_Instructions for the task:_ Once the line containing "assert (length c = 8) as Hc by lia." has been printed, stop; print every line before it exactly, starting at the top of the material below.

──────

Lemma read_u32_cases pre rest :
  reads fits_u32 (to_le_bytes 4) (read_u32 (reader_at pre rest)) pre rest.
Proof.
  unfold read_u32, reads, try_bind.
  destruct (read_bytes_cases pre rest 4) as [[e ->]|(c & rest' & -> & -> & Hlen)].
  { left. by exists e. }
  right. exists (from_le_bytes c), rest'.
  assert (length c = 4) as Hc by lia.
  assert (to_le_bytes 4 (from_le_bytes c) = c) as -> by (rewrite <-Hc; apply to_from_le_bytes).
  split_and!; [do 5 (destruct c as [|? c]; try done)|done|].
  pose proof (from_le_bytes_bound c) as Hb. by rewrite Hc in Hb.
Qed.

Lemma read_u64_cases pre rest :
  reads fits_u64 (to_le_bytes 8) (read_u64 (reader_at pre rest)) pre rest.
Proof.
  unfold read_u64, reads, try_bind.
  destruct (read_bytes_cases pre rest 8) as [[e ->]|(c & rest' & -> & -> & Hlen)].
  { left. by exists e. }
  right. exists (from_le_bytes c), rest'.
  assert (length c = 8) as Hc by lia.
  assert (to_le_bytes 8 (from_le_bytes c) = c) as -> by (rewrite <-Hc; apply to_from_le_bytes).
  split_and!; [do 9 (destruct c as [|? c]; try done)|done|].
  pose proof (from_le_bytes_bound c) as Hb. by rewrite Hc in Hb.
Qed.

(** The same, when the field that comes next is known. *)
Lemma read_u8_next pre b rest :
  (N.of_nat (length (pre ++ [b] ++ rest)) < u64_modulus)%N →
  read_u8 (reader_at pre ([b] ++ rest)) = Ret (Ok (b, reader_at (pre ++ [b]) rest)).
Proof.
  intros Hlen. unfold read_u8. change 1%N with (N.of_nat (length [b])).
  by rewrite (read_bytes_next pre [b] rest).
Qed.

Lemma mapM_index (c : bytes) : mapM (index c) (seq 0 (length c)) = Ret c.
Proof.
  assert (∀ c1 c2, mapM (index (c1 ++ c2)) (seq (length c1) (length c2)) = Ret c2) as Hgen.
  { intros c1 c2. revert c1. induction c2 as [|b c2 IH]; intros c1; [done|]. cbn.
    rewrite (index_Ret _ _ b) by by apply list_lookup_middle. run.
    specialize (IH (c1 ++ [b])). rewrite <-app_assoc, length_app, Nat.add_comm in IH.
    cbn in IH. by rewrite IH. }
  apply (Hgen [] c).
Qed.

Lemma read_u32_next pre x rest :
  (x < 2 ^ 32)%N →
  (N.of_nat (length (pre ++ to_le_bytes 4 x ++ rest)) < u64_modulus)%N →
  read_u32 (reader_at pre (to_le_bytes 4 x ++ rest)) =
    Ret (Ok (x, reader_at (pre ++ to_le_bytes 4 x) rest)).
Proof.
  intros Hx Hlen. unfold read_u32, try_bind.
  change 4%N with (N.of_nat (length (to_le_bytes 4 x))). rewrite read_bytes_next by done.
  run. change [0; 1; 2; 3] with (seq 0 (length (to_le_bytes 4 x))).
  rewrite mapM_index. run. by rewrite from_to_le_bytes.
Qed.

Lemma read_u64_next pre x rest :
  (x < u64_modulus)%N →
  (N.of_nat (length (pre ++ to_le_bytes 8 x ++ rest)) < u64_modulus)%N →
  read_u64 (reader_at pre (to_le_bytes 8 x ++ rest)) =
    Ret (Ok (x, reader_at (pre ++ to_le_bytes 8 x) rest)).
Proof.
  intros Hx Hlen. unfold read_u64, try_bind.
  change 8%N with (N.of_nat (length (to_le_bytes 8 x))). rewrite read_bytes_next by done.
  run. change [0; 1; 2; 3; 4; 5; 6; 7] with (seq 0 (length (to_le_bytes 8 x))).
  rewrite mapM_index. run. by rewrite from_to_le_bytes.
Qed.

End reading.

(** ** Lemmas: decoding *)

Lemma to_le_bytes_as_u32 n : to_le_bytes 4 (as_u32 n) = to_le_bytes 4 (N.of_nat n).
Proof. apply (to_le_bytes_mod 4). Qed.

Lemma write_bytes_fields key v :
  write_bytes (key, v) = to_le_bytes 4 (N.of_nat (length key)) ++ key ++ value_bytes v.
Proof.
  unfold write_bytes, encode_write. rewrite !to_le_bytes_as_u32.
  destruct v as [v|]; cbn [value_bytes]; [|by rewrite <-!app_assoc].
  by rewrite to_le_bytes_as_u32, <-!app_assoc.
Qed.

(** Decoding either reports an error or consumes exactly the encoding of what it
    returns; in particular it never panics. *)
Lemma decode_value_cases pre rest :
  reads value_fits value_bytes (decode_value (reader_at pre rest)) pre rest.
Proof.
  unfold decode_value. eapply reads_bind; [apply read_u8_cases|]. intros tag rest1 _. cbn.
  destruct tag; try by left; eexists.
  - right. exists None, [], rest1. by rewrite app_nil_r.
  - destruct (read_u32_cases (pre ++ [x01]) rest1) as [[e ->]|(n & rest2 & -> & -> & Hn)].
    { left. by exists e. }
    unfold try_bind. run.
    destruct (read_bytes_cases ((pre ++ [x01]) ++ to_le_bytes 4 n) rest2 n)
      as [[e ->]|(c & rest3 & -> & -> & Hlen)].
    { left. by exists e. }
    right. exists (Some c), (to_le_bytes 4 n ++ c), rest3. run. cbn [value_bytes value_fits].
    by rewrite Hlen, <-!app_assoc.
Qed.

Lemma decode_write_cases pre rest :
  reads write_fits write_bytes (decode_write (reader_at pre rest)) pre rest.
Proof.
  unfold decode_write. eapply reads_bind; [apply read_u32_cases|]. intros n rest1 Hn. cbn beta iota.
  destruct (read_bytes_cases (pre ++ to_le_bytes 4 n) rest1 n)
    as [[e ->]|(key & rest2 & -> & -> & Hlen)].
  { left. by exists e. }
  unfold try_bind. run.
  destruct (decode_value_cases ((pre ++ to_le_bytes 4 n) ++ key) rest2)
    as [[e ->]|(v & rest3 & -> & -> & Hv)].
  { left. by exists e. }
  right. exists (key, v), (key ++ value_bytes v), rest3. run.
  unfold write_fits. cbn [fst snd]. by rewrite write_bytes_fields, Hlen, <-!app_assoc.
Qed.

Lemma decode_writes_cases count pre rest acc :
  (∃ e, decode_writes count (reader_at pre rest) acc = Ret (Err (TxnError.durability e))) ∨
  ∃ ws rest', decode_writes count (reader_at pre rest) acc =
      Ret (Ok (acc ++ ws, reader_at (pre ++ (ws ≫= write_bytes)) rest')) ∧
    rest = (ws ≫= write_bytes) ++ rest' ∧ length ws = count ∧ Forall write_fits ws.
Proof.
  revert pre rest acc. induction count as [|count IH]; intros pre rest acc; cbn [decode_writes].
  { right. exists [], rest. cbn. by rewrite !app_nil_r. }
  destruct (decode_write_cases pre rest) as [[e ->]|(w & rest1 & -> & -> & Hw)].
  { left. by exists e. }
  unfold try_bind. run.
  destruct (IH (pre ++ write_bytes w) rest1 (acc ++ [w])) as [[e ->]|(ws & rest2 & -> & -> & <- & Hws)].
  { left. by exists e. }
  right. exists (w :: ws), rest2. cbn. rewrite <-!app_assoc.
  split_and!; auto.
Qed.

(** Forward: a well-sized encoding that comes next is decoded. *)
Lemma decode_value_next pre v rest :
  value_fits v →
  (N.of_nat (length (pre ++ value_bytes v ++ rest)) < u64_modulus)%N →
  decode_value (reader_at pre (value_bytes v ++ rest)) =
    Ret (Ok (v, reader_at (pre ++ value_bytes v) rest)).
Proof.
  intros Hv Hlen. destruct v as [v|]; unfold decode_value; cbn [value_bytes] in *.
  - rewrite <-!(app_assoc [x01]), <-(app_assoc (to_le_bytes 4 _)) in *.
    rewrite read_u8_next by done. unfold try_bind. run. cbn beta iota.
    rewrite read_u32_next; [|done|by rewrite <-app_assoc]. run.
    rewrite read_bytes_next by (by rewrite <-!app_assoc). run. by rewrite <-!app_assoc.
  - rewrite read_u8_next by done. done.
Qed.

Lemma decode_write_next pre w rest :
  write_fits w →
  (N.of_nat (length (pre ++ write_bytes w ++ rest)) < u64_modulus)%N →
  decode_write (reader_at pre (write_bytes w ++ rest)) =
    Ret (Ok (w, reader_at (pre ++ write_bytes w) rest)).
Proof.
  destruct w as [key v]. intros [Hk Hv] Hlen. cbn in Hk, Hv.
  rewrite write_bytes_fields in *. rewrite <-!app_assoc in *. unfold decode_write.
  rewrite read_u32_next by done. unfold try_bind. run.
  rewrite read_bytes_next by (by rewrite <-!app_assoc). run.
  rewrite decode_value_next; [|done|by rewrite <-!app_assoc]. run. by rewrite <-!app_assoc.
Qed.

Lemma decode_writes_next ws pre rest acc :
  Forall write_fits ws →
  (N.of_nat (length (pre ++ (ws ≫= write_bytes) ++ rest)) < u64_modulus)%N →
  decode_writes (length ws) (reader_at pre ((ws ≫= write_bytes) ++ rest)) acc =
    Ret (Ok (acc ++ ws, reader_at (pre ++ (ws ≫= write_bytes)) rest)).
Proof.
  intros Hfit. revert pre acc. induction Hfit as [|w ws Hw _ IH]; intros pre acc Hlen; cbn.
  { by rewrite !app_nil_r. }
  cbn in Hlen. rewrite <-app_assoc in *. rewrite decode_write_next by done. unfold try_bind. run.
  rewrite IH by (by rewrite <-!app_assoc). by rewrite <-!app_assoc.
Qed.

Lemma remaining_at `{Profile} pre rest : remaining (reader_at pre rest) = Ret (N.of_nat (length rest)).
Proof.
  unfold remaining, buf_len. cbn [buf pos reader_at]. rewrite length_app, sub_u64_ok by lia.
  f_equal. lia.
Qed.

(** A count that the writes themselves justify passes the bound check. *)
Lemma writes_count_bound ws rest :
  (N.of_nat (length ws) ≤ N.of_nat (length ((ws ≫= write_bytes) ++ rest)) / MIN_WRITE_BYTES)%N.
Proof.
  apply N.div_le_lower_bound; [done|]. change MIN_WRITE_BYTES with 5%N. rewrite length_app.
  enough (5 * length ws ≤ length (ws ≫= write_bytes)) by lia.
  induction ws as [|w ws IH]; cbn; [done|].
  rewrite length_app. pose proof (write_bytes_min w). lia.
Qed.

(** *** Records *)

Section records.
Context `{Profile}.

Lemma decode_commit_next ts ws rest :
  fits_u64 (Timestamp.get ts) → fits_u32 (N.of_nat (length ws)) → Forall write_fits ws →
  (N.of_nat (length (encode_for_log ts ws ++ rest)) < u64_modulus)%N →
  decode_commit (encode_for_log ts ws ++ rest) =
    Ret (if (N.of_nat (length rest) =? 0)%N then Ok (mkCommit ts ws)
         else Err (corrupt "trailing bytes after commit record")).
Proof.
  intros Hts Hcount Hws Hlen. rewrite encode_for_log_bytes in *. unfold record_bytes in *.
  rewrite as_u32_small in * by done.
  cbn [app] in *. rewrite <-!app_assoc in *.
  set (body := (ws ≫= write_bytes)) in *. unfold decode_commit.
  change (reader_new (?x :: ?l)) with (reader_at [] ([x] ++ l)).
  rewrite read_u8_next by done. unfold try_bind. run. rewrite bool_decide_false by tauto. run.
  rewrite read_u64_next by done. run. rewrite read_u32_next by (done || by rewrite <-!app_assoc).
  run. rewrite remaining_at. run.
  pose proof (writes_count_bound ws rest) as Hbound. fold body in Hbound.
  case_cmp; [lia|]. run. rewrite Nat2N.id, decode_writes_next by (done || by rewrite <-!app_assoc).
  run. rewrite remaining_at. run. case_cmp; cbn [negb]; [|done]. by destruct ts.
Qed.

Lemma decode_commit_cases b :
  (∃ e, decode_commit b = Ret (Err (TxnError.durability e))) ∨
  ∃ c, decode_commit b = Ret (Ok c) ∧ b = encode_for_log (commit_ts c) (writes c) ∧
    fits_u64 (Timestamp.get (commit_ts c)) ∧ fits_u32 (N.of_nat (length (writes c))) ∧
    Forall write_fits (writes c).
Proof.
  unfold decode_commit. change (reader_new b) with (reader_at [] b).
  destruct (read_u8_cases [] b) as [[e ->]|(version & r1 & -> & -> & _)]; [by left; eexists|].
  unfold try_bind. run. case_bool_decide as Hversion; [by left; eexists|]. cbn [app].
  destruct (read_u64_cases [version] r1) as [[e ->]|(ts & r2 & -> & -> & Hts)]; [by left; eexists|].
  run. destruct (read_u32_cases ([version] ++ to_le_bytes 8 ts) r2)
    as [[e ->]|(count & r3 & -> & -> & Hcount)]; [by left; eexists|].
  run. rewrite remaining_at. run. case_cmp; [by left; eexists|]. run.
  edestruct (decode_writes_cases (N.to_nat count)) as [[e ->]|(ws & r4 & -> & -> & Hlen & Hws)];
    [by left; eexists|].
  run. rewrite remaining_at. run. case_cmp; cbn [negb]; [|by left; eexists].
  right. eexists. split; [done|]. cbn [commit_ts writes].
  assert (N.of_nat (length ws) = count) as Hn by lia.
  destruct r4; [|cbn in *; lia]. rewrite app_nil_r. cbn [app].
  split_and!; [|done|by rewrite Hn|done].
  subst version. rewrite encode_for_log_bytes. unfold record_bytes. by rewrite to_le_bytes_as_u32, Hn.
Qed.

Lemma decode_record_fits ts ws :
  record_fits ts ws → decode_commit (encode_for_log ts ws) = Ret (Ok (mkCommit ts ws)).
Proof.
  intros [Hts Hcount Hws Hlen]. rewrite <-(app_nil_r (encode_for_log ts ws)).
  by rewrite decode_commit_next by (done || by rewrite app_nil_r).
Qed.

End records.

(** A length one too large for 32 bits. *)
Lemma too_long : ∃ n : nat, N.of_nat n = (2 ^ 32)%N.
Proof. exists (N.to_nat (2 ^ 32)). apply N2Nat.id. Qed.

Lemma sample_fits : record_fits (Timestamp.from_raw 7) sample_writes.
Proof. split; [done|done| |done]. repeat (apply Forall_cons_2 || apply Forall_nil_2); by split. Qed.

(** ** Properties *)

Section properties.
Context `{Profile}.

(** C31: The codec is a bijection. A byte string that fits in memory decodes to a
    commit exactly when that commit's lengths fit their fields and the string is
    its encoding: encoding then decoding gives the commit back, and decoding then
    encoding gives the bytes back. *)
Theorem decode_iff_encoded b c :
  (N.of_nat (length b) < u64_modulus)%N →
  decode_commit b = Ret (Ok c) ↔
    record_fits (commit_ts c) (writes c) ∧ b = encode_for_log (commit_ts c) (writes c).
Proof.
  intros Hlen. split.
  - destruct (decode_commit_cases b) as [[e ->]|(c' & -> & Hb & ? & ? & ?)]; [done|].
    intros [= <-]. split; [|done]. split; try done. by rewrite <-Hb.
  - intros [Hfit ->]. rewrite decode_record_fits by done. by destruct c.
Qed.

──────

_Your solution:_
Lemma read_u32_cases pre rest :
  reads fits_u32 (to_le_bytes 4) (read_u32 (reader_at pre rest)) pre rest.
Proof.
  unfold read_u32, reads, try_bind.
  destruct (read_bytes_cases pre rest 4) as [[e ->]|(c & rest' & -> & -> & Hlen)].
  { left. by exists e. }
  right. exists (from_le_bytes c), rest'.
  assert (length c = 4) as Hc by lia.
  assert (to_le_bytes 4 (from_le_bytes c) = c) as -> by (rewrite <-Hc; apply to_from_le_bytes).
  split_and!; [do 5 (destruct c as [|? c]; try done)|done|].
  pose proof (from_le_bytes_bound c) as Hb. by rewrite Hc in Hb.
Qed.

Lemma read_u64_cases pre rest :
  reads fits_u64 (to_le_bytes 8) (read_u64 (reader_at pre rest)) pre rest.
Proof.
  unfold read_u64, reads, try_bind.
  destruct (read_bytes_cases pre rest 8) as [[e ->]|(c & rest' & -> & -> & Hlen)].
  { left. by exists e. }
  right. exists (from_le_bytes c), rest'.
  assert (length c = 8) as Hc by lia.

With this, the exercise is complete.